Department of Pharmacology, Hiroshima University Graduate School of Biomedical and Health Sciences, Japan.
Department of Pharmacology, Hiroshima University Graduate School of Biomedical and Health Sciences, Japan; Institute of Pharmacology, Taishan Medical University.
Biochem Pharmacol. 2021 Apr;186:114496. doi: 10.1016/j.bcp.2021.114496. Epub 2021 Mar 3.

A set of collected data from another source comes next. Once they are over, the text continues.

(** *** Which fields are escaped *)

(** C8, as the code has it.  In every card [createUserCard] returns, the
    name, the email, the city and the username are interpolated into markup
    as [escapeHTML] returned them; the id is not passed to [escapeHTML]: its
    text is assigned as text content. *)
Theorem C8_markup_fields_are_escaped (user : JSValue) (card : Element) :
  createUserCard user = Ok card ->
  exists idText nameHTML emailHTML cityHTML usernameHTML,
    ToString (resolved FieldId user) = Ok idText /\
    escapeHTML (resolved FieldName user) = Ok nameHTML /\
    escapeHTML (resolved FieldEmail user) = Ok emailHTML /\
    escapeHTML (resolved FieldCity user) = Ok cityHTML /\
    escapeHTML (resolved FieldUsername user) = Ok usernameHTML /\
    card =
      mkElement "div" "user-card" NoContent
        [leaf "span" "user-id" (TextContent ("ID: " +:+ idText));
         leaf "h3" EmptyString (InnerHTML ("👤 " +:+ nameHTML));
         leaf "p" EmptyString (InnerHTML ("<i>📧</i> Email: " +:+ emailHTML));
         leaf "p" EmptyString (InnerHTML ("<i>🏙️</i> City: " +:+ cityHTML));
         leaf "p" EmptyString (InnerHTML ("<i>🔰</i> Username: " +:+ usernameHTML))].
Proof.
  intros H.
  destruct (isNullish user) eqn:Huser.
  { destruct (createUserCard_nullish user Huser) as [e He]. congruence. }
  rewrite createUserCard_resolved in H by exact Huser. unfold cardFrom in H.
  apply rbind_Ok in H as (idText & Hid & H).
  apply rbind_Ok in H as (nameHTML & Hname & H).
  apply rbind_Ok in H as (emailHTML & Hemail & H).
  apply rbind_Ok in H as (cityHTML & Hcity & H).
  apply rbind_Ok in H as (usernameHTML & Husername & H).
  injection H as <-.
  exists idText, nameHTML, emailHTML, cityHTML, usernameHTML. auto 10.
Qed.

(** C8 at a record whose name needs escaping. *)
Lemma C8_witness :
  exists card, createUserCard nameOnly = Ok card /\
  exists idText nameHTML emailHTML cityHTML usernameHTML,
    ToString (resolved FieldId nameOnly) = Ok idText /\
    escapeHTML (resolved FieldName nameOnly) = Ok nameHTML /\
    escapeHTML (resolved FieldEmail nameOnly) = Ok emailHTML /\
    escapeHTML (resolved FieldCity nameOnly) = Ok cityHTML /\
    escapeHTML (resolved FieldUsername nameOnly) = Ok usernameHTML /\
    card =
      mkElement "div" "user-card" NoContent
        [leaf "span" "user-id" (TextContent ("ID: " +:+ idText));
         leaf "h3" EmptyString (InnerHTML ("👤 " +:+ nameHTML));
         leaf "p" EmptyString (InnerHTML ("<i>📧</i> Email: " +:+ emailHTML));
         leaf "p" EmptyString (InnerHTML ("<i>🏙️</i> City: " +:+ cityHTML));
         leaf "p" EmptyString (InnerHTML ("<i>🔰</i> Username: " +:+ usernameHTML))].
Proof.
  eexists. split; [reflexivity|].
  eapply (C8_markup_fields_are_escaped nameOnly). reflexivity.
Defined.

(** C8 as stated fails for the id: in the card of the empty record the id
    element holds the text N/A as it is, while [escapeHTML] would have
    turned its slash into an entity. *)
Lemma C8_id_is_not_escaped :
  exists rest,
    createUserCard emptyRecord =
      Ok (mkElement "div" "user-card" NoContent
            (leaf "span" "user-id" (TextContent "ID: N/A") :: rest)) /\
    escapeHTML (resolved FieldId emptyRecord) = Ok "N&#47;A" /\
    "ID: N/A" <> "ID: " +:+ "N&#47;A".
Proof.
  eexists. split; [reflexivity|]. split; [reflexivity|]. discriminate.
Qed.

(** ** Rendering a list *)

Ltac run :=
  unfold mbind, M_bind, bind, mret, M_ret, ret, perform, throw, lift,
    tryCatch, tryFinally; simpl.

(** The loop appends the cards in the order of the records. *)
Lemma forEachUser_cards (users : list JSValue) (cards fragment : list Element) :
  Forall2 (fun user card => createUserCard user = Ok card) users cards ->
  forEachUser users fragment = Ok (fragment ++ cards).
Proof.
  intros H. revert fragment.
  induction H as [|user card users cards Hcard _ IH]; intros fragment; simpl.
  - now rewrite app_nil_r.
  - rewrite Hcard; simpl. rewrite IH, <- app_assoc. reflexivity.
Qed.

(** A throw of [createUserCard] leaves the loop with that throw. *)
Lemma forEachUser_throws (before : list JSValue) (user : JSValue) (after : list JSValue)
    (cards fragment : list Element) (e : JSError) :
  Forall2 (fun user card => createUserCard user = Ok card) before cards ->
  createUserCard user = Throw e ->
  forEachUser (before ++ user :: after) fragment = Throw e.
Proof.
  intros H He. revert fragment.
  induction H as [|u c us cs Hc _ IH]; intros fragment; simpl.
  - now rewrite He.
  - rewrite Hc; simpl. apply IH.
Qed.

Lemma records_have_cards (users : list JSValue) :
  Forall (fun user => isUserRecord user = true) users ->
  exists cards, Forall2 (fun user card => createUserCard user = Ok card) users cards.
Proof.
  induction 1 as [|user users Hrec _ [cards IH]].
  - exists []. constructor.
  - destruct (isUserRecord_card user Hrec) as (c & Hcard & _).
    exists (cardOf c :: cards). now constructor.
Qed.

High mobility box 1 (HMGB1), a damage-associated molecular pattern, has crucial roles in induction of neuropathic pain. Upregulation of HMGB1 around the injured sciatic nerve contributes to mechanical hypersensitivity following partial sciatic nerve ligation (PSNL) of mice. However, central mechanisms mediating perineural HMGB1-induced nociceptive hypersensitivity, especially within the spinal dorsal horn, have not been determined. The current study shows that perineural treatment of naïve mice with recombinant HMGB1, which mimics increased HMGB1 around the injured sciatic nerve of PSNL mice, significantly induced activation of microglia, but not astrocytes, in the spinal dorsal horn. Intraperitoneal injection of minocycline, a microglial inhibitor, ameliorated perineural rHMGB1-induced mechanical hypersensitivity. In addition, blockade of spinal N-methyl-D-aspartate (NMDA) receptors significantly prevented perineural rHMGB1-induced mechanical hypersensitivity and microglial activation. In contrast, non-NMDA receptors, neurokinin 1 receptor, colony-stimulating factor 1 receptor and P2Y receptor were not involved in perineural rHMGB1-induced mechanical hypersensitivity. Furthermore, repeated perineural treatment with an anti-HMGB1 antibody blocked activation of spinal microglia in PSNL mice. Collectively, the current findings demonstrate that increased HMGB1 around injured sciatic nerve might induce nociceptive hypersensitivity through activation of spinal microglia. Thus, HMGB1-dependent mechanisms between the injured sciatic nerve and spinal dorsal horn could be crucial in induction of neuropathic pain.
高迁移率族蛋白 B1(HMGB1)是一种损伤相关分子模式,在诱导神经性疼痛中起关键作用。在小鼠部分坐骨神经结扎(PSNL)后,损伤的坐骨神经周围 HMGB1 的上调导致机械性超敏反应。然而,介导神经周围 HMGB1 诱导的痛觉过敏的中枢机制,特别是在脊髓背角内,尚未确定。本研究表明,对 naïve 小鼠进行神经周围重组 HMGB1(模拟 PSNL 小鼠损伤坐骨神经周围增加的 HMGB1)处理,可显著激活脊髓背角中的小胶质细胞,但不会激活星形胶质细胞。腹腔内注射小胶质细胞抑制剂米诺环素可改善神经周围 rHMGB1 诱导的机械性超敏反应。此外,阻断脊髓 N-甲基-D-天冬氨酸(NMDA)受体可显著预防神经周围 rHMGB1 诱导的机械性超敏反应和小胶质细胞激活。相比之下,非 NMDA 受体、神经激肽 1 受体、集落刺激因子 1 受体和 P2Y 受体不参与神经周围 rHMGB1 诱导的机械性超敏反应。此外,反复神经周围给予抗 HMGB1 抗体可阻断 PSNL 小鼠脊髓小胶质细胞的激活。总之,目前的研究结果表明,损伤的坐骨神经周围增加的 HMGB1 可能通过激活脊髓小胶质细胞引起痛觉过敏。因此,损伤的坐骨神经和脊髓背角之间的 HMGB1 依赖性机制可能在诱导神经性疼痛中起关键作用。